**Task to carry out:** Only one stretch of the data below is wanted: the lines from the one with "(** What a transaction" through the one with "pg_nappend (kv_pages kv')", repeated exactly.

**Records for this exercise:**
┌────────
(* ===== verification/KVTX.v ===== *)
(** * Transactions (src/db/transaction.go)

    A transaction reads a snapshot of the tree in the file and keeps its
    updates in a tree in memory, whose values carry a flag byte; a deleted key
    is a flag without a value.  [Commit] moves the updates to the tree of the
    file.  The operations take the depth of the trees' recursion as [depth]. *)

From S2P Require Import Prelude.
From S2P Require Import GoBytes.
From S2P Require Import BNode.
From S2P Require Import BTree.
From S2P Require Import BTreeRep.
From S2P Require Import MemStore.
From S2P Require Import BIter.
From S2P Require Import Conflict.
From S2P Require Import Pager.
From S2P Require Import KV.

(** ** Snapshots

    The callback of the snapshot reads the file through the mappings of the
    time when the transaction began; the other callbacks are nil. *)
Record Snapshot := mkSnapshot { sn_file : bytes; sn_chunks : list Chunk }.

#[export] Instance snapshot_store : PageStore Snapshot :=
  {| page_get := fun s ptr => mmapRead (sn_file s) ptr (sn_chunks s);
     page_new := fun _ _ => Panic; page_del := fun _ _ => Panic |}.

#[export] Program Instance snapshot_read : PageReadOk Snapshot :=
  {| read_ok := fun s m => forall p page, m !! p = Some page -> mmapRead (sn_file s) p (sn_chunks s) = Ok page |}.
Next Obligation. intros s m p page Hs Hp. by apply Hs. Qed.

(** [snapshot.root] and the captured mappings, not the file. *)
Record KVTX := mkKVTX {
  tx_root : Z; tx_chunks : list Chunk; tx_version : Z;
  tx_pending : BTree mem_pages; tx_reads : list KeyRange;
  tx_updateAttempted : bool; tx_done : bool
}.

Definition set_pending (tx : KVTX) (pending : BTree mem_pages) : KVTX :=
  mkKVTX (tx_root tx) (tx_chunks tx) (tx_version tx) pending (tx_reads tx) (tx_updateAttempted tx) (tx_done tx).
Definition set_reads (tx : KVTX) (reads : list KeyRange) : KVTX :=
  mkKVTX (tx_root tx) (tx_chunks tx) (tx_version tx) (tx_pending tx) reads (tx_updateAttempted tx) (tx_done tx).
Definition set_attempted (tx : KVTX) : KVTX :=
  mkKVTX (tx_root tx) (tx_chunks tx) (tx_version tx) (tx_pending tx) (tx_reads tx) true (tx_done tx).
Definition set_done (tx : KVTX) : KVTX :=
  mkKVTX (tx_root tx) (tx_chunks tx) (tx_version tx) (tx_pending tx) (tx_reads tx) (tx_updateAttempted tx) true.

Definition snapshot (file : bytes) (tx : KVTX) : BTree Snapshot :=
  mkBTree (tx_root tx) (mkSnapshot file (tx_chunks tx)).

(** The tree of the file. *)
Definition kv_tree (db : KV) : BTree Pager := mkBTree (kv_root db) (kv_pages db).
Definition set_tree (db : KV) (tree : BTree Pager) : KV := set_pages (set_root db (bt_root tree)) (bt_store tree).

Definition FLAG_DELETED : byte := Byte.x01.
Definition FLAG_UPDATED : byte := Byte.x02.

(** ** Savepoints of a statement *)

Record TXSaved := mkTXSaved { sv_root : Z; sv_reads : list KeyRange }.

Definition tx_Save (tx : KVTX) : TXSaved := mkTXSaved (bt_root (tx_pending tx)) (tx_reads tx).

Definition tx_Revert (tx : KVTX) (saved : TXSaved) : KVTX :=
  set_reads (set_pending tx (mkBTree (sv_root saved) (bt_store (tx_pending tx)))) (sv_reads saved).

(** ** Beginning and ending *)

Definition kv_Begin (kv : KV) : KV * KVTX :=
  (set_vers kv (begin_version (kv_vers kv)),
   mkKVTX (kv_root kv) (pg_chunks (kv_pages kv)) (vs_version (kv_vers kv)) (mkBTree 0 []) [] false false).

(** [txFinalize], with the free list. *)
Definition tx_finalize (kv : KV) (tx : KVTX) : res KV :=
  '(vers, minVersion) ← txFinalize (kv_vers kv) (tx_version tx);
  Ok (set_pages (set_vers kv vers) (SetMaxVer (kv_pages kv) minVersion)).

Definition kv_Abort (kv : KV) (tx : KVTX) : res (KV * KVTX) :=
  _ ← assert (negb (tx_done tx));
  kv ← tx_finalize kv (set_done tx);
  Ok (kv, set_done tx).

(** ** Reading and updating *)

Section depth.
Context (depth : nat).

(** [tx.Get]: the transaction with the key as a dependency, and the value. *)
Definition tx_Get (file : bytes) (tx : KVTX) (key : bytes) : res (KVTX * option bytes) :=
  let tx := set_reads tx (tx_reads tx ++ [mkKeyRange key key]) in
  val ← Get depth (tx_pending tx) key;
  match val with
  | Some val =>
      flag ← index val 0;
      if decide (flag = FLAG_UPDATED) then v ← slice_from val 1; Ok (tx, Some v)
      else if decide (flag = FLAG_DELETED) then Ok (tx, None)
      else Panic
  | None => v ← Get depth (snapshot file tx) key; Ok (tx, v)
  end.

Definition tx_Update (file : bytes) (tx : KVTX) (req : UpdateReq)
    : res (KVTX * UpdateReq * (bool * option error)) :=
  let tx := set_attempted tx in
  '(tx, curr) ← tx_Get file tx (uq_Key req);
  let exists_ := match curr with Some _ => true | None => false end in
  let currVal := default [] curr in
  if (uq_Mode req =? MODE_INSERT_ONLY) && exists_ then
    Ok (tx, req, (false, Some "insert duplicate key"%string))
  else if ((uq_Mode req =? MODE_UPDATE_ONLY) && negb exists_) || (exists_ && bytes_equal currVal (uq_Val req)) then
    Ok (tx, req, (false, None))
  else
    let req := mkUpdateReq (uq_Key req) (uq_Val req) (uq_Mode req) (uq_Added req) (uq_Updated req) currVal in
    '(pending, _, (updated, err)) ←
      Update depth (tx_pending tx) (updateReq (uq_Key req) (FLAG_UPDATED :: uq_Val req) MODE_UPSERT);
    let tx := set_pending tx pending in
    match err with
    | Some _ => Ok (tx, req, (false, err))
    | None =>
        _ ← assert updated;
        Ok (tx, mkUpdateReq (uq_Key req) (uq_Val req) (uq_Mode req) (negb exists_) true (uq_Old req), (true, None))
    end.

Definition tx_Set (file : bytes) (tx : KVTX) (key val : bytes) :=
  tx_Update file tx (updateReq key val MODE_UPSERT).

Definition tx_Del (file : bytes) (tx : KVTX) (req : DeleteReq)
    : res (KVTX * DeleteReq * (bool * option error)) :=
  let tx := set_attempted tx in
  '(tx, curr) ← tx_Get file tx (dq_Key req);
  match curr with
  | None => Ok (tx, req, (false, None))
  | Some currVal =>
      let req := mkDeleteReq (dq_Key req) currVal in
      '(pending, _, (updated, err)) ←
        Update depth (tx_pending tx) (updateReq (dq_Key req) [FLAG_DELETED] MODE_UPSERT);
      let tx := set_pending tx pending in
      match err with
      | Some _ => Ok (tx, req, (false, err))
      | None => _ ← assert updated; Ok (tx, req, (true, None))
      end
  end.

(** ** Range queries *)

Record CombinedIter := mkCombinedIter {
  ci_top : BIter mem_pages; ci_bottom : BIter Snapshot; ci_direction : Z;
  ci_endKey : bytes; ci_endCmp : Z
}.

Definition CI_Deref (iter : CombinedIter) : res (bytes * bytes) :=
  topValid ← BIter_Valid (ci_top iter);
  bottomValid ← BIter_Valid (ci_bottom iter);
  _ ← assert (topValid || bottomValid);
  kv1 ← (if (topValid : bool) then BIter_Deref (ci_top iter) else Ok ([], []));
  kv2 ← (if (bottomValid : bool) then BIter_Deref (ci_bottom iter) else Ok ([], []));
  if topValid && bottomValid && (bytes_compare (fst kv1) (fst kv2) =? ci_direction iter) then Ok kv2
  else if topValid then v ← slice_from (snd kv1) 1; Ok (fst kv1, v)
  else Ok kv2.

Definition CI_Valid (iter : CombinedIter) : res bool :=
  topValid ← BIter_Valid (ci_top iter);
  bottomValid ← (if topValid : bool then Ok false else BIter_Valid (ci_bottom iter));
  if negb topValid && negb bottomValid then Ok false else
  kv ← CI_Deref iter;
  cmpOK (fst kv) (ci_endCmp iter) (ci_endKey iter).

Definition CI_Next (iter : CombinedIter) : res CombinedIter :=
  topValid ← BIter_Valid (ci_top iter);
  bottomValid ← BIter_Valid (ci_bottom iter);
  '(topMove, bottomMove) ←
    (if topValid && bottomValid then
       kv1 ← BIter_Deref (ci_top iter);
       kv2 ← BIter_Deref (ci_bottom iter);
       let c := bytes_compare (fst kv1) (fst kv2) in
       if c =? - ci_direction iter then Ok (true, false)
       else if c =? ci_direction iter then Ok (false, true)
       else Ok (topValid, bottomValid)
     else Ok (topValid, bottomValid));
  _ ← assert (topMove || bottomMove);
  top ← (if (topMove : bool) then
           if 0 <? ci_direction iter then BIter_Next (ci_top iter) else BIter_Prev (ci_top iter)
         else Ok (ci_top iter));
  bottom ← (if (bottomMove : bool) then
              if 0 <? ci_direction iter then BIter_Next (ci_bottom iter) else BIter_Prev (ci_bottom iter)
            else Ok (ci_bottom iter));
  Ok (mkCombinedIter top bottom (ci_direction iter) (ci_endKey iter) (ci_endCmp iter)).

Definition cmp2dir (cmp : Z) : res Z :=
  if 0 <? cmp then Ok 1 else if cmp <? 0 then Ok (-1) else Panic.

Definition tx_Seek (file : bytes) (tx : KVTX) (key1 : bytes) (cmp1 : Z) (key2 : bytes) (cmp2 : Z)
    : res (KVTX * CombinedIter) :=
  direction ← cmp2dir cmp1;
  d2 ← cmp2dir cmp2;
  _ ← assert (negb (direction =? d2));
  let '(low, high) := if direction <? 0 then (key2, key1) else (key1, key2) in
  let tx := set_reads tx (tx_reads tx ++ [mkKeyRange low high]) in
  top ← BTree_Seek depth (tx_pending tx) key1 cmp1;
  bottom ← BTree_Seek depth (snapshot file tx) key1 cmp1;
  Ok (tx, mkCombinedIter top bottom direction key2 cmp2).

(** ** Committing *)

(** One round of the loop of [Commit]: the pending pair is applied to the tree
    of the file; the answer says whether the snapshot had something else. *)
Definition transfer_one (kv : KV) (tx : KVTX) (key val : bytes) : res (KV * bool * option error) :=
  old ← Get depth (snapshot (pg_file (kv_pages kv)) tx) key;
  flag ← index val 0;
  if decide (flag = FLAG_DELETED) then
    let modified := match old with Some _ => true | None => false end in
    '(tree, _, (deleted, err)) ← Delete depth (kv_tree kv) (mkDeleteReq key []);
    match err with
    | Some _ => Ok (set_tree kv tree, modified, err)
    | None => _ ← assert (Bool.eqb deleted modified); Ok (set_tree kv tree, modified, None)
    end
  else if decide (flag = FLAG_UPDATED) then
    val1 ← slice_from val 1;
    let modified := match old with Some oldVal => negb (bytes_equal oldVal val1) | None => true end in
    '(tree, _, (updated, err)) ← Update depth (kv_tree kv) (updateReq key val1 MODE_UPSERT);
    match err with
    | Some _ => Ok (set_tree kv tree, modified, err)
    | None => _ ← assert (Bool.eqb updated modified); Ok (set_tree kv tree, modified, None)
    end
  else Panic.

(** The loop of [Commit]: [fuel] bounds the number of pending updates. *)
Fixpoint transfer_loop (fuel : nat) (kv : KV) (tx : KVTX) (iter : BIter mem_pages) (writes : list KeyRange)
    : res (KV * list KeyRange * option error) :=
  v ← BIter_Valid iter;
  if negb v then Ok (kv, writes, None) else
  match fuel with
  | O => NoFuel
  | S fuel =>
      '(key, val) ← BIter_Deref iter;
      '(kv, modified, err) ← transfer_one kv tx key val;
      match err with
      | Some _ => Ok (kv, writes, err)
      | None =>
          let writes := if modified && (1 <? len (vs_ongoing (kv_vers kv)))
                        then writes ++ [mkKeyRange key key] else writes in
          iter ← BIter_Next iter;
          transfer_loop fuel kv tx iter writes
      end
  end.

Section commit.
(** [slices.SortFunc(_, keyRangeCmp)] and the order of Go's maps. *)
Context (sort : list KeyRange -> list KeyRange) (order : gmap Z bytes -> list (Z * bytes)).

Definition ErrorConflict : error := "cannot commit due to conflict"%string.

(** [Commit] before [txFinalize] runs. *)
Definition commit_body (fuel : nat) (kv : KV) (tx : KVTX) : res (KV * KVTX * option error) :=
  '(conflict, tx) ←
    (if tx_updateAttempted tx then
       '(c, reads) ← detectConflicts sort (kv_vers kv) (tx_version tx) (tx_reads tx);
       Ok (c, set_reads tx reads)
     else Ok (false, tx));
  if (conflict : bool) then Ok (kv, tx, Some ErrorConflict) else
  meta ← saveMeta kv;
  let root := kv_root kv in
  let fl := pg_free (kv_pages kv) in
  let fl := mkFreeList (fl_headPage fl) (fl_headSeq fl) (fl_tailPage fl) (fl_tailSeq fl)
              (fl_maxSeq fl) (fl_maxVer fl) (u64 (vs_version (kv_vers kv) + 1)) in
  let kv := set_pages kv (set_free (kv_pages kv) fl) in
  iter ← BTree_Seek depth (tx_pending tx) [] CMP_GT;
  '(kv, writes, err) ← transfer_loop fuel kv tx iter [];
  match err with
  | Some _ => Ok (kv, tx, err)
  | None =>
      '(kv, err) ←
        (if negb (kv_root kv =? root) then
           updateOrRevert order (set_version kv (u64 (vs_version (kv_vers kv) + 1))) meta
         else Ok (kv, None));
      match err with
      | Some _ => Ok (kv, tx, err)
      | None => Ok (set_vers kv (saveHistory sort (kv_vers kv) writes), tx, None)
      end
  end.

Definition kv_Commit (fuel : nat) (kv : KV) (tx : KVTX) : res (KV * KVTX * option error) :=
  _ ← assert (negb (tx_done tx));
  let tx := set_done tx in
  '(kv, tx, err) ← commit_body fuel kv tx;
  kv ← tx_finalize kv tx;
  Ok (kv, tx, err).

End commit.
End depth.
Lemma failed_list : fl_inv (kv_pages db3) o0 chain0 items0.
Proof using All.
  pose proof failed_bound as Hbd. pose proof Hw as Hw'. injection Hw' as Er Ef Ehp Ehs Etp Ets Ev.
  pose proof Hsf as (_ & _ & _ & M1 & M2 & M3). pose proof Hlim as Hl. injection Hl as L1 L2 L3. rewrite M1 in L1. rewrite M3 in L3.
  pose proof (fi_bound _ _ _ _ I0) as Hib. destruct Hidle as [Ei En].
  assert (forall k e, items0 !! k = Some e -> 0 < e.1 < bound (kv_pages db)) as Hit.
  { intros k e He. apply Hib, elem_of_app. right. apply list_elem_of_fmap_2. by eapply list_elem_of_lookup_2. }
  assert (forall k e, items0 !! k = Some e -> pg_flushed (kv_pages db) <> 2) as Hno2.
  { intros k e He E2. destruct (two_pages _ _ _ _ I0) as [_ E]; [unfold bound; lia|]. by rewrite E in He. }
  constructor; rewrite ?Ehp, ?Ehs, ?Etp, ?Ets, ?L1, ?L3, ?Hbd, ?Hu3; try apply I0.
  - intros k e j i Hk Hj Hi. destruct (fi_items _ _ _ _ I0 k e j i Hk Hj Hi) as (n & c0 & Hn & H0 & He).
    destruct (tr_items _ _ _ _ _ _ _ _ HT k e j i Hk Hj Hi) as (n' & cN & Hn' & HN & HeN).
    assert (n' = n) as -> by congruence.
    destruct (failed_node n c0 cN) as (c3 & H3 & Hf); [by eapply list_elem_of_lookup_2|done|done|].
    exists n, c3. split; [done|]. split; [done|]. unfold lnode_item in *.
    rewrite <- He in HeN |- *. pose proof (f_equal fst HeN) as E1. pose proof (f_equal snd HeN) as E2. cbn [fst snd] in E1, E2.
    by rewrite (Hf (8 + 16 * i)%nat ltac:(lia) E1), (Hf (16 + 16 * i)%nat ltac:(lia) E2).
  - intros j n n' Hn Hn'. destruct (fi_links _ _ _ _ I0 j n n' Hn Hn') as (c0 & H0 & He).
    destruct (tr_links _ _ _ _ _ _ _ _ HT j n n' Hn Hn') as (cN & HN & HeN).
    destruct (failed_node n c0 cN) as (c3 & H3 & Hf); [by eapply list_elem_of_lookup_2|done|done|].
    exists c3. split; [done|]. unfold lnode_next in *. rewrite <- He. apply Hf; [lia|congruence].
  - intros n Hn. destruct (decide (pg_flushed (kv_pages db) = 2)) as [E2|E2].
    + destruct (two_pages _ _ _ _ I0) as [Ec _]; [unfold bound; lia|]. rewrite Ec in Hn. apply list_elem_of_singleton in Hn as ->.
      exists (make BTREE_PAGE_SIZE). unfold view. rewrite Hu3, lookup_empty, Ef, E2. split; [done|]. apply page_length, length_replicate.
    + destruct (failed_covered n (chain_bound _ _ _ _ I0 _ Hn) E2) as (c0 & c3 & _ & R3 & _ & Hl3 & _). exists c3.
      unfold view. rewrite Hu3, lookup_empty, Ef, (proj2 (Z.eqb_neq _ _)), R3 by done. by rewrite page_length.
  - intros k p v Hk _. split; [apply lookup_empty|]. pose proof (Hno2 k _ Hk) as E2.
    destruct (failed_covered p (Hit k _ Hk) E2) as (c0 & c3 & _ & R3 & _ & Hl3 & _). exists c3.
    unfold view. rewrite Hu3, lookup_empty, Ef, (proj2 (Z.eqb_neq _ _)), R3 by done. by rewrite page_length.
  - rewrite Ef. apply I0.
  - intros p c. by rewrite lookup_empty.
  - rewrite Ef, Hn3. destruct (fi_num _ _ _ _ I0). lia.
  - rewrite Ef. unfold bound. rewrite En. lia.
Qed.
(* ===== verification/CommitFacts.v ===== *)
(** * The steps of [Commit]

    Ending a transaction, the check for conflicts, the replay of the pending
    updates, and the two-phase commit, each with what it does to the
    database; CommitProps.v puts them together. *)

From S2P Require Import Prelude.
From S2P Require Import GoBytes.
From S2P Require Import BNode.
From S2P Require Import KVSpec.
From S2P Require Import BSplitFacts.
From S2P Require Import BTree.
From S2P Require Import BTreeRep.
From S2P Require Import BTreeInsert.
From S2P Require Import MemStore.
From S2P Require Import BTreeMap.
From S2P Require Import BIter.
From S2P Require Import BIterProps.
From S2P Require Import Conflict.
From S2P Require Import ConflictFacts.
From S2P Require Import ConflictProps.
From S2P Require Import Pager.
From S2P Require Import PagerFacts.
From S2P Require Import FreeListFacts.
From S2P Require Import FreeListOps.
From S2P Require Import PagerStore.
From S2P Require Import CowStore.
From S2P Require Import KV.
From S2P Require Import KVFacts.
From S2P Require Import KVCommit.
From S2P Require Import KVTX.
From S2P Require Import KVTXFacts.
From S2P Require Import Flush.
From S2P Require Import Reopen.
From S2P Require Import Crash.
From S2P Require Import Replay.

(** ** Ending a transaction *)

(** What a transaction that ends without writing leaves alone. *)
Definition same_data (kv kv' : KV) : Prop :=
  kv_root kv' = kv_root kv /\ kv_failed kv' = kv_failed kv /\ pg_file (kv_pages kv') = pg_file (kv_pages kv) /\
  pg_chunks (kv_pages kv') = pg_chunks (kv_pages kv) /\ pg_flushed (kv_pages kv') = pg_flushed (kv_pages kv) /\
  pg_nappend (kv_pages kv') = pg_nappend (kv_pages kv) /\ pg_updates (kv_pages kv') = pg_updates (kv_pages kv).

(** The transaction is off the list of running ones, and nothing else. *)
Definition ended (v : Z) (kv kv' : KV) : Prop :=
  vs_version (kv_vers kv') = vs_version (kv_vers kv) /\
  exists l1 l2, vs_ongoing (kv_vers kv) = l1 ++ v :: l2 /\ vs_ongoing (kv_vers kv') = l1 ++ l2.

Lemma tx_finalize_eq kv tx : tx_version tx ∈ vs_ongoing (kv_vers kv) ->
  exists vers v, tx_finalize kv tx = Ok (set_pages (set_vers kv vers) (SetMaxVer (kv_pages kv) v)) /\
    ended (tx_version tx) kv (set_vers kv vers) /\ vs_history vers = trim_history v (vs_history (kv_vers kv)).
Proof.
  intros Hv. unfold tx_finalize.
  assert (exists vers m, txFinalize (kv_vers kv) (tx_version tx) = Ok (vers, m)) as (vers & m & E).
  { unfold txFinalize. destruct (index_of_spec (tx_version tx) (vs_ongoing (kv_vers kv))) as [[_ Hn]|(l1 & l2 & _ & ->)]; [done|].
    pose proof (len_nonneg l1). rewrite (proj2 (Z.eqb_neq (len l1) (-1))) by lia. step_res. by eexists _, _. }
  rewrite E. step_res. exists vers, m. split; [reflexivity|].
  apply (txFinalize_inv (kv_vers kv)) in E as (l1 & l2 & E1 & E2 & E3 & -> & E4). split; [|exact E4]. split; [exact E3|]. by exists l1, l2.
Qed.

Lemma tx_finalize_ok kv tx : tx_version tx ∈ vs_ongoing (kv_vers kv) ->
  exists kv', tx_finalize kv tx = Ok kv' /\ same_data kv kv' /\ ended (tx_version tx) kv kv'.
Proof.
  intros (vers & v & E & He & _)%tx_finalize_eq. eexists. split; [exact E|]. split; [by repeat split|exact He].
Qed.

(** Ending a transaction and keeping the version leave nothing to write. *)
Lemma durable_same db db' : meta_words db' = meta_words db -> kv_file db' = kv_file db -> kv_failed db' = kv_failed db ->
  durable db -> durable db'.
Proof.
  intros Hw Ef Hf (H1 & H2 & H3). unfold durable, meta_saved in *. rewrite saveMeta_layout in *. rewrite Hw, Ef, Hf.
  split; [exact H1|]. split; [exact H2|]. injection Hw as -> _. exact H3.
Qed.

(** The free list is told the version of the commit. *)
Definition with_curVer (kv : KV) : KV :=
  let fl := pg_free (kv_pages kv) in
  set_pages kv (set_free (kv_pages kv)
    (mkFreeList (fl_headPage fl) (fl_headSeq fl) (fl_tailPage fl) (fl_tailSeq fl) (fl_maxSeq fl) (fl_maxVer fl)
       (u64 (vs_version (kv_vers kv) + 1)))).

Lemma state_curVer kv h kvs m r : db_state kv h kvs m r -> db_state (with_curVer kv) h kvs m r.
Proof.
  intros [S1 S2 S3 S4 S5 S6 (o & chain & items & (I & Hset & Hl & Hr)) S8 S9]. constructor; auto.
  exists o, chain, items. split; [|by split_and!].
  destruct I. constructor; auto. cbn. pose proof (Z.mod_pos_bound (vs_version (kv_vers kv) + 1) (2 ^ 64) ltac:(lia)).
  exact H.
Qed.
└────────
**The answer:**
(** What a transaction that ends without writing leaves alone. *)
Definition same_data (kv kv' : KV) : Prop :=
  kv_root kv' = kv_root kv /\ kv_failed kv' = kv_failed kv /\ pg_file (kv_pages kv') = pg_file (kv_pages kv) /\
  pg_chunks (kv_pages kv') = pg_chunks (kv_pages kv) /\ pg_flushed (kv_pages kv') = pg_flushed (kv_pages kv) /\
  pg_nappend (kv_pages kv') = pg_nappend (kv_pages kv) /\ pg_updates (kv_pages kv') = pg_updates (kv_pages kv).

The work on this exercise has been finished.